Instructions for the task
For the records below, output each line exactly as it appears, from the first through the line with "C preprocessor directives: an".

:::

(** * codecell-raw-imu: the network configuration template header

    A verification development for
    [arduino/codecell-raw-imu/secrets.template.h].  The header is a list of
    C preprocessor directives: an include guard ([SECRETS_H]) around four
    object-like macro definitions.  It is embedded as such a list, and a
    small model of the preprocessor (macro table, conditional stack) gives
    it its meaning. *)

From Stdlib Require Import ZArith String Ascii List Lia.
From stdpp Require Import base option gmap strings list fin_maps.

Local Open Scope string_scope.
Local Open Scope Z_scope.

(** ** Preprocessing tokens and directives *)

(** The replacement list of an object-like macro is a sequence of
    preprocessing tokens.  The header only uses string literals and one
    decimal integer literal; comments are removed before directives are
    executed, so the trailing [// ...] remarks are not part of any body. *)
Inductive pp_token : Type :=
  | StrLit (s : string)
  | IntLit (z : Z).

#[global] Instance pp_token_eq_dec : EqDecision pp_token.
Proof. solve_decision. Defined.

(** The directives that occur in the header. *)
Inductive directive : Type :=
  | Ifndef (name : string)
  | Define (name : string) (body : list pp_token)
  | Endif.

#[global] Instance directive_eq_dec : EqDecision directive.
Proof. solve_decision. Defined.

(** ** The header, line by line

    The opening block comment and the two [//] section comments vanish
    before preprocessing; what is left is [#ifndef SECRETS_H], five
    [#define] lines and [#endif]. *)

Module Header.

(** [#define SECRETS_H]: the guard macro has an empty replacement list. *)
Definition SECRETS_H : list pp_token := [].
(** [#define SECRET_SSID "your_wifi_network"] *)
Definition SECRET_SSID : string := "your_wifi_network".
(** [#define SECRET_PASSWORD "your_wifi_password"] *)
Definition SECRET_PASSWORD : string := "your_wifi_password".
(** [#define SECRET_IP "192.168.1.100"] *)
Definition SECRET_IP : string := "192.168.1.100".
(** [#define SECRET_OUTPORT 8000] *)
Definition SECRET_OUTPORT : Z := 8000.

(** The body of the include guard, with the four values as parameters:
    an edited copy of the template differs from it in these only. *)
Definition secrets_body (ssid password ip : string) (outport : Z)
  : list directive :=
  [ Define "SECRET_SSID" [StrLit ssid];
    Define "SECRET_PASSWORD" [StrLit password];
    Define "SECRET_IP" [StrLit ip];
    Define "SECRET_OUTPORT" [IntLit outport] ].

Definition secrets_h (ssid password ip : string) (outport : Z)
  : list directive :=
  [ Ifndef "SECRETS_H"; Define "SECRETS_H" SECRETS_H ]
    ++ secrets_body ssid password ip outport
    ++ [ Endif ].

(** The file as shipped. *)
Definition secrets_template_h : list directive :=
  secrets_h SECRET_SSID SECRET_PASSWORD SECRET_IP SECRET_OUTPORT.

(** The same four definitions without the include guard, for comparison. *)
Definition secrets_unguarded : list directive :=
  secrets_body SECRET_SSID SECRET_PASSWORD SECRET_IP SECRET_OUTPORT.

End Header.

(** ** The preprocessor *)

Module Cpp.

(** What a compiler does with a [#define] of a name that is already
    defined with a different replacement list: the C standard makes it a
    constraint violation ([Strict]); GCC, with warnings off as in the
    Arduino build, lets the new definition win ([Override]).  A
    redefinition with the identical replacement list is always fine. *)
Inductive redef_policy : Type := Strict | Override.

Record pp_state : Type := mk_state {
  macros : gmap string (list pp_token);  (* the macro table *)
  conds : list bool;                     (* open conditionals: group taken? *)
  defs : list string                     (* history: every #define executed *)
}.

Definition init_state (m : gmap string (list pp_token)) : pp_state :=
  {| macros := m; conds := []; defs := [] |}.

(** A line is live when every enclosing conditional group is taken. *)
Definition active (s : pp_state) : bool := forallb id (conds s).

Definition do_define (pol : redef_policy) (n : string) (b : list pp_token)
    (s : pp_state) : option pp_state :=
  let s' := {| macros := <[n := b]> (macros s);
               conds := conds s;
               defs := (defs s ++ [n])%list |} in
  match macros s !! n with
  | None => Some s'
  | Some b' =>
      if decide (b' = b) then Some s'
      else match pol with Strict => None | Override => Some s' end
  end.

Definition exec (pol : redef_policy) (d : directive) (s : pp_state)
  : option pp_state :=
  match d with
  | Ifndef n =>
      let taken := active s && bool_decide (macros s !! n = None) in
      Some {| macros := macros s; conds := taken :: conds s; defs := defs s |}
  | Define n b =>
      if active s then do_define pol n b s else Some s
  | Endif =>
      match conds s with
      | [] => None                        (* #endif without #if *)
      | _ :: cs => Some {| macros := macros s; conds := cs; defs := defs s |}
      end
  end.

Fixpoint run (pol : redef_policy) (ds : list directive) (s : pp_state)
  : option pp_state :=
  match ds with
  | [] => Some s
  | d :: ds' => s' ← exec pol d s; run pol ds' s'
  end.

(** [#include] of a file: its directives are executed in place; the
    conditionals it opens must be closed when the file ends. *)
Definition include (pol : redef_policy) (file : list directive)
    (s : pp_state) : option pp_state :=
  s' ← run pol file {| macros := macros s; conds := []; defs := defs s |};
  match conds s' with
  | [] => Some {| macros := macros s'; conds := conds s; defs := defs s' |}
  | _ => None                             (* unterminated #ifndef *)
  end.

End Cpp.

Import Header Cpp.

(** ** IPv4 dotted-quad text

    The header holds the target address as a string literal and leaves its
    validation to the consumer.  "A valid dotted quad" is read here as:
    four fields separated by three dots, each field the decimal numeral,
    without a leading zero, of a number from 0 to 255.  [parse_ipv4] is the
    executable form, [dotted_quad] the declarative one; they are proved
    equivalent below. *)

Module Ipv4.

Definition is_digit (c : ascii) : bool :=
  let n := N_of_ascii c in ((48 <=? n) && (n <=? 57))%N.

Definition digit_val (c : ascii) : Z := Z.of_N (N_of_ascii c) - 48.

Definition digit_char (d : Z) : ascii := ascii_of_N (Z.to_N (48 + d)).

(** Value of a string of decimal digits, most significant first. *)
Fixpoint decimal_value (acc : Z) (s : string) : option Z :=
  match s with
  | EmptyString => Some acc
  | String c r =>
      if is_digit c then decimal_value (10 * acc + digit_val c) r else None
  end.

(** One component: one to three decimal digits, no leading zero, at
    most 255. *)
Definition parse_octet (s : string) : option Z :=
  match s with
  | EmptyString => None
  | String c r =>
      if (String.length s <=? 3)%nat
         && negb (Ascii.eqb c "0" && negb (String.eqb r EmptyString))
      then v ← decimal_value 0 s; if v <=? 255 then Some v else None
      else None
  end.

(** The fields of [s] between its dots; never the empty list. *)
Fixpoint split_dots (s : string) : list string :=
  match s with
  | EmptyString => [EmptyString]
  | String c r =>
      if Ascii.eqb c "." then EmptyString :: split_dots r
      else match split_dots r with
           | f :: fs => String c f :: fs
           | [] => [String c EmptyString]
           end
  end.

:::

Task solution
(** * codecell-raw-imu: the network configuration template header

    A verification development for
    [arduino/codecell-raw-imu/secrets.template.h].  The header is a list of
    C preprocessor directives: an include guard ([SECRETS_H]) around four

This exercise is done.